Филологические сюжеты - [40]
Последняя фраза повести, извещающая о гибели в сражении под Скулянами, продолжает строить пространство: «Сказывают, что Сильвио…» И эта последняя фраза оставляет простор для интерпретаций. Например: «Даже Сильвио, казалось бы, достойный беспросветного жизненного финала, трагически возвышен сообщением о его гибели за свободу греков и тем самым милосердно уподоблен Байрону».[169] Скажем на это с сомнением, что пушкинское милосердие выглядит здесь неоправданным, если герой заслужил такое; но на достаточном ли основании истолкователи присудили его к беспросветному жизненному финалу, от которого может спасти только царственная милость автора (И Дук его простил)?

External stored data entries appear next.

(* ===== verification/JsValue.v ===== *)
(** * JavaScript values as the component sees them

    The component reads the result of [response.json()] with the
    expressions [data.weather[0].icon], [data.main.humidity],
    [data.wind.speed], [Math.floor(data.main.temp)] and [data.name], looks
    a key up in the object literal [allIcons], and combines with [||].
    This file models the part of ECMAScript those expressions use:
    - [jsval]: the values [JSON.parse] produces (numbers, strings,
      booleans, [null], arrays, objects with their keys in source order),
      plus [undefined] and the built-in objects a prototype lookup reaches
      ([JHost], carrying its string conversion);
    - [truthy] (ToBoolean) and [js_or] ([a || b]);
    - [get_prop] ([v[k]], [v.k]): own property, then the prototype chain,
      and the [TypeError] on [undefined] and [null];
    - [to_string] and [to_number] (ToString, ToNumber through
      OrdinaryToPrimitive), and [js_math_floor] ([Math.floor]).
    Numbers are finite doubles abstracted as rationals ([Q]), with [NaN]
    and the infinities.  The two conversions between numbers and strings
    of the engine (Number::toString and StringToNumber) are the interface
    [JsEngine]: every theorem holds for any engine. *)

From S2P Require Import Prelude.
From Stdlib Require Import QArith Qround DecimalString.

Local Open Scope string_scope.

(** ** Values *)

Inductive jsnum : Type :=
| NaN
| Infinity (negative : bool)
| Fin (q : Q).

(** The exceptions the component can raise or receive. *)
Inductive exn : Type :=
| TypeError (msg : string)
| SyntaxError (msg : string)
| NetworkError
| Error (msg : string).

Set Warnings "-register-all".

Inductive jsval : Type :=
| JUndefined
| JNull
| JBool (b : bool)
| JNum (n : jsnum)
| JStr (s : string)
| JArr (xs : list jsval)
| JObj (props : list (string * jsval))
| JHost (repr : string).

#[export] Instance exn_eq_dec : EqDecision exn.
Proof. solve_decision. Defined.

(** The engine's conversions between numbers and strings. *)
Class JsEngine : Type := {
  number_to_string : jsnum -> string;
  string_to_number : string -> jsnum
}.

(** ** ToBoolean and [||] *)

Definition num_truthy (n : jsnum) : bool :=
  match n with
  | NaN => false
  | Infinity _ => true
  | Fin q => negb (Qeq_bool q 0)
  end.

Definition truthy (v : jsval) : bool :=
  match v with
  | JUndefined | JNull => false
  | JBool b => b
  | JNum n => num_truthy n
  | JStr s => negb (String.eqb s "")
  | JArr _ | JObj _ | JHost _ => true
  end.

(** [a || b] evaluates to [a] when [a] is truthy, to [b] otherwise. *)
Definition js_or (a b : jsval) : jsval := if truthy a then a else b.

(** ** Properties *)

(** Own property of an object created by [JSON.parse] or by a literal:
    with a duplicated key the last one wins. *)
Fixpoint own_prop (ps : list (string * jsval)) (k : string) : option jsval :=
  match ps with
  | [] => None
  | (k', v) :: ps' =>
      match own_prop ps' k with
      | Some w => Some w
      | None => if String.eqb k k' then Some v else None
      end
  end.

Inductive proto : Type :=
| ObjectProto | ArrayProto | StringProto | NumberProto | BooleanProto.

(** The string keys of each prototype object (ES2023).  [length] of
    [Array.prototype] and [String.prototype] is omitted: it is always
    shadowed by the receiver's own [length]. *)
Definition proto_keys (p : proto) : list string :=
  match p with
  | ObjectProto =>
      ["constructor"; "__defineGetter__"; "__defineSetter__"; "hasOwnProperty";
       "__lookupGetter__"; "__lookupSetter__"; "isPrototypeOf";
       "propertyIsEnumerable"; "toString"; "valueOf"; "__proto__"; "toLocaleString"]
  | ArrayProto =>
      ["constructor"; "at"; "concat"; "copyWithin"; "fill"; "find"; "findIndex";
       "findLast"; "findLastIndex"; "lastIndexOf"; "pop"; "push"; "reverse";
       "shift"; "unshift"; "slice"; "sort"; "splice"; "includes"; "indexOf";
       "join"; "keys"; "entries"; "values"; "forEach"; "filter"; "flat";
       "flatMap"; "map"; "every"; "some"; "reduce"; "reduceRight";
       "toLocaleString"; "toString"; "toReversed"; "toSorted"; "toSpliced"; "with"]
  | StringProto =>
      ["constructor"; "anchor"; "at"; "big"; "blink"; "bold"; "charAt";
       "charCodeAt"; "codePointAt"; "concat"; "endsWith"; "fontcolor";
       "fontsize"; "fixed"; "includes"; "indexOf"; "isWellFormed"; "italics";
       "lastIndexOf"; "link"; "localeCompare"; "match"; "matchAll"; "normalize";
       "padEnd"; "padStart"; "repeat"; "replace"; "replaceAll"; "search";
       "slice"; "small"; "split"; "strike"; "sub"; "substr"; "substring"; "sup";
       "startsWith"; "toString"; "toWellFormed"; "trim"; "trimStart";
       "trimLeft"; "trimEnd"; "trimRight"; "toLocaleLowerCase";
       "toLocaleUpperCase"; "toLowerCase"; "toUpperCase"; "valueOf"]
  | NumberProto =>
      ["constructor"; "toExponential"; "toFixed"; "toPrecision"; "toString";
       "valueOf"; "toLocaleString"]
  | BooleanProto => ["constructor"; "toString"; "valueOf"]
  end.

Definition proto_ctor (p : proto) : string :=
  match p with
  | ObjectProto => "Object" | ArrayProto => "Array" | StringProto => "String"
  | NumberProto => "Number" | BooleanProto => "Boolean"
  end.

(** [String(p)] for each prototype object. *)
Definition proto_repr (p : proto) : string :=
  match p with
  | ObjectProto => "[object Object]" | ArrayProto => "" | StringProto => ""
  | NumberProto => "0" | BooleanProto => "false"
  end.

Definition builtin_fn (name : string) : jsval :=
  JHost ("function " ++ name ++ "() { [native code] }").

(** A key found on prototype [p] by a receiver whose own prototype is
    [r]: the [__proto__] accessor answers the receiver's prototype. *)
Definition proto_member (r p : proto) (k : string) : jsval :=
  if String.eqb k "constructor" then builtin_fn (proto_ctor p)
  else if String.eqb k "__proto__" then JHost (proto_repr r)
  else builtin_fn k.

Definition proto_get_own (r p : proto) (k : string) : option jsval :=
  if decide (k ∈ proto_keys p) then Some (proto_member r p k) else None.

(** Lookup along the chain [r], then [Object.prototype]. *)
Definition proto_get (r : proto) (k : string) : jsval :=
  match proto_get_own r r k with
  | Some v => v
  | None =>
      match r with
      | ObjectProto => JUndefined
      | _ => default JUndefined (proto_get_own r ObjectProto k)
      end
  end.

Definition is_digit (c : ascii) : bool :=
  (48 <=? nat_of_ascii c)%nat && (nat_of_ascii c <=? 57)%nat.

Fixpoint digits_value (s : string) (acc : N) : option N :=
  match s with
  | EmptyString => Some acc
  | String c t =>
      if is_digit c then digits_value t (10 * acc + N.of_nat (nat_of_ascii c - 48))%N
      else None
  end.

(** The array index a key denotes: a canonical decimal below [2^32 - 1]. *)
Definition array_index (k : string) : option N :=
  match k with
  | EmptyString => None
  | String "0" EmptyString => Some 0%N
  | String "0" _ => None
  | _ =>
      match digits_value k 0 with
      | Some i => if (i <? 4294967295)%N then Some i else None
      | None => None
      end
  end.

Definition length_value (n : nat) : jsval := JNum (Fin (inject_Z (Z.of_nat n))).

Definition array_own (xs : list jsval) (k : string) : option jsval :=
  if String.eqb k "length" then Some (length_value (List.length xs))
  else match array_index k with
       | Some i => if (i <? N.of_nat (List.length xs))%N then xs !! N.to_nat i else None
       | None => None
       end.

Definition string_own (s : string) (k : string) : option jsval :=
  if String.eqb k "length" then Some (length_value (String.length s))
  else match array_index k with
       | Some i =>
           if (i <? N.of_nat (String.length s))%N then
             option_map (fun c => JStr (String c EmptyString)) (String.get (N.to_nat i) s)
           else None
       | None => None
       end.

(** [v[k]] with [k] already a property key.  Reading a property of
    [undefined] or [null] throws a [TypeError].  The built-in objects
    ([JHost]) are never read by the component; their properties are not
    modelled. *)
Definition get_prop (v : jsval) (k : string) : res exn jsval :=
  match v with
  | JUndefined =>
      Err (TypeError ("Cannot read properties of undefined (reading '" ++ k ++ "')"))
  | JNull =>
      Err (TypeError ("Cannot read properties of null (reading '" ++ k ++ "')"))
  | JBool _ => Ok (proto_get BooleanProto k)
  | JNum _ => Ok (proto_get NumberProto k)
  | JStr s => Ok (match string_own s k with Some x => x | None => proto_get StringProto k end)
  | JArr xs => Ok (match array_own xs k with Some x => x | None => proto_get ArrayProto k end)
  | JObj ps => Ok (match own_prop ps k with Some x => x | None => proto_get ObjectProto k end)
  | JHost _ => Ok JUndefined
  end.

(** ** Conversions *)

Section Conversions.
Context `{JsEngine}.

(** ToString.  An array converts through [Array.prototype.join(",")],
    where [undefined] and [null] elements give the empty string.  A JSON
    object converts through [Object.prototype.toString] unless it has an
    own [toString] key: that value is not callable, [valueOf] answers
    the object itself, and OrdinaryToPrimitive throws. *)
Fixpoint to_string (v : jsval) : res exn string :=
  match v with
  | JUndefined => Ok "undefined"
  | JNull => Ok "null"
  | JBool b => Ok (if b then "true" else "false")
  | JNum n => Ok (number_to_string n)
  | JStr s => Ok s
  | JArr xs =>
      (fix join (xs : list jsval) : res exn string :=
         match xs with
         | [] => Ok ""
         | x :: xs' =>
             sx <-? (match x with
                     | JUndefined | JNull => Ok ""
                     | _ => to_string x
                     end) ;;
             match xs' with
             | [] => Ok sx
             | _ => rest <-? join xs' ;; Ok (sx ++ "," ++ rest)
             end
         end)%wx xs
  | JObj ps =>
      match own_prop ps "toString" with
      | Some _ => Err (TypeError "Cannot convert object to primitive value")
      | None => Ok "[object Object]"
      end
  | JHost r => Ok r
  end.

(** ToNumber.  Objects and arrays convert to a primitive first; for the
    values JSON produces the primitive is the string [to_string] gives. *)
Definition to_number (v : jsval) : res exn jsnum :=
  match v with
  | JUndefined => Ok NaN
  | JNull => Ok (Fin 0)
  | JBool b => Ok (Fin (if b then 1 else 0))
  | JNum n => Ok n
  | JStr s => Ok (string_to_number s)
  | JArr _ | JObj _ | JHost _ => (s <-? to_string v ;; Ok (string_to_number s))%wx
  end.

Definition math_floor (n : jsnum) : jsnum :=
  match n with
  | Fin q => Fin (inject_Z (Qfloor q))
  | _ => n
  end.

(** [Math.floor(v)]. *)
Definition js_math_floor (v : jsval) : res exn jsnum :=
  (n <-? to_number v ;; Ok (math_floor n))%wx.

End Conversions.

(** ** Lemmas on property lookup *)

Lemma own_prop_elem ps k v : own_prop ps k = Some v -> (k, v) ∈ ps.
Proof.
  induction ps as [|[k' w] ps IH]; simpl; [done|].
  destruct (own_prop ps k) as [u|] eqn:E.
  - intros [= <-]. apply elem_of_cons; right. by apply IH.
  - destruct (String.eqb_spec k k') as [->|]; [intros [= <-]; left | done].
Qed.

Lemma own_prop_None ps k : k ∉ ps.*1 -> own_prop ps k = None.
Proof.
  induction ps as [|[k' w] ps IH]; simpl; [done|]. intros Hk.
  rewrite IH; [|set_solver]. destruct (String.eqb_spec k k'); set_solver.
Qed.

Lemma own_prop_NoDup ps k v : NoDup ps.*1 -> (k, v) ∈ ps -> own_prop ps k = Some v.
Proof.
  induction ps as [|[k' w] ps IH]; simpl; [set_solver|].
  intros [Hk' Hnd]%NoDup_cons Hin.
  apply elem_of_cons in Hin as [[= -> ->]|Hin].
  - rewrite own_prop_None; [|done]. by rewrite String.eqb_refl.
  - by rewrite IH.
Qed.

Lemma get_prop_Err v k e :
  get_prop v k = Err e -> v = JUndefined \/ v = JNull.
Proof. destruct v; simpl; by eauto. Qed.

Lemma proto_get_own_ObjectProto r k :
  k ∈ proto_keys ObjectProto -> proto_get_own r ObjectProto k = Some (proto_member r ObjectProto k).
Proof. unfold proto_get_own. by case_decide. Qed.

Lemma proto_get_ObjectProto k :
  proto_get ObjectProto k =
    if decide (k ∈ proto_keys ObjectProto) then proto_member ObjectProto ObjectProto k
    else JUndefined.
Proof. unfold proto_get, proto_get_own. by case_decide. Qed.

Lemma proto_member_host r p k : exists h, proto_member r p k = JHost h.
Proof.
  unfold proto_member, builtin_fn.
  destruct (String.eqb k "constructor"), (String.eqb k "__proto__"); eauto.
Qed.

(** [Math.floor] of a finite number is the integer below it. *)
Lemma Qfloor_bounds q : inject_Z (Qfloor q) <= q < inject_Z (Qfloor q) + 1.
Proof.
  split; [apply Qfloor_le|]. rewrite <-(inject_Z_plus _ 1). apply Qlt_floor.
Qed.

Lemma js_math_floor_Fin `{JsEngine} q : js_math_floor (JNum (Fin q)) = Ok (Fin (inject_Z (Qfloor q))).
Proof. reflexivity. Qed.

(** ** A concrete engine

    Used by the witnesses only: numbers whose denominator divides a power
    of ten print as their exact decimal expansion; strings of an optional
    sign and decimal digits convert to integers, the empty string to [0],
    anything else to [NaN]. *)

Definition decimal_of_Q (q : Q) : string :=
  let n := Qnum q in
  let d := Zpos (Qden q) in
  let fix find (k : nat) (p : Z) : string :=
    match k with
    | O => "NaN"
    | S k' =>
        if Z.eqb (Z.modulo (n * p) d) 0 then
          let m := Z.div (n * p) d in
          let digits := DecimalString.NilZero.string_of_int (Z.to_int (Z.abs m)) in
          let scale := (String.length (DecimalString.NilZero.string_of_int (Z.to_int p)) - 1)%nat in
          let sign := if Z.ltb m 0 then "-" else "" in
          if Nat.eqb scale 0 then sign ++ digits
          else
            let pad := String.length digits in
            let digits := if Nat.leb pad scale then
                            String.concat "" (repeat "0" (S scale - pad)%nat) ++ digits
                          else digits in
            let ip := (String.length digits - scale)%nat in
            sign ++ substring 0 ip digits ++ "." ++ substring ip scale digits
        else find k' (p * 10)%Z
    end in
  find 18%nat 1%Z.

Definition decimal_engine : JsEngine := {|
  number_to_string n :=
    match n with
    | NaN => "NaN"
    | Infinity false => "Infinity"
    | Infinity true => "-Infinity"
    | Fin q => decimal_of_Q q
    end;
  string_to_number s :=
    if String.eqb s "" then Fin 0
    else match DecimalString.NilZero.int_of_string s with
         | Some i => Fin (inject_Z (Z.of_int i))
         | None => NaN
         end
|}.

Толкование, демонстрирующее нашу шаткость в том, что принято называть проблемой интерпретации «Повестей Белкина». Вернее всё же, что последнее решение судьбы героя обосновано всей повестью и есть последний вывод из всего в ней случившегося; но зачем эта присказка – «Сказывают…»? Для известной группы критиков это знак, дезавуирующий сообщение, ставящий под сомнение достоверность факта. На наш же слух, скорее, это знак поддержки Сильвио как героя народной молвы. Здесь, в заключительной фразе повести, впервые в ней вступает пушкинский «хор». Принцип эха действует в ней и раньше. Рассказчик так, например, сообщает факты: «Однако ж во вторую весну моего затворничества разнёсся слух, что графиня с мужем приедет на лето в свою деревню. В самом деле, они прибыли в начале июня месяца». Это не простая информация. Почему не «просто сказать», что графиня с мужем приехали в свою деревню? Но у рассказчика сообщение обращается в целую маленькую композицию прошедшего слуха и отклика на него: «В самом деле…» Повествовательная фраза звучит как реплика, отвечающая молве. Рассказ резонирует миру как некое эхо. Это пространство молвы у Пушкина – убедительная инстанция, с которой, мы знаем, автор сотрудничает в создании—рассказывании—пересказывании «повестей Белкина». Вероятно, она заслуживает положительного доверия и в последней фразе о Сильвио. Представим себе эту фразу без этого «Сказывают…»[170] – вполне объективное сообщение, что Сильвио был убит в сражении под Ску—лянами: сокращение одного словечка разрушительно отзовется на всём строении повести «Выстрел». «Мирская молва – морская волна» – гласит эпиграф к одной из глав «Капитанской дочки». Это строение мира (говорящего «мира») Пушкин запечатлел в своей первой прозе. Волны житейского моря приносят нам повести Белкина.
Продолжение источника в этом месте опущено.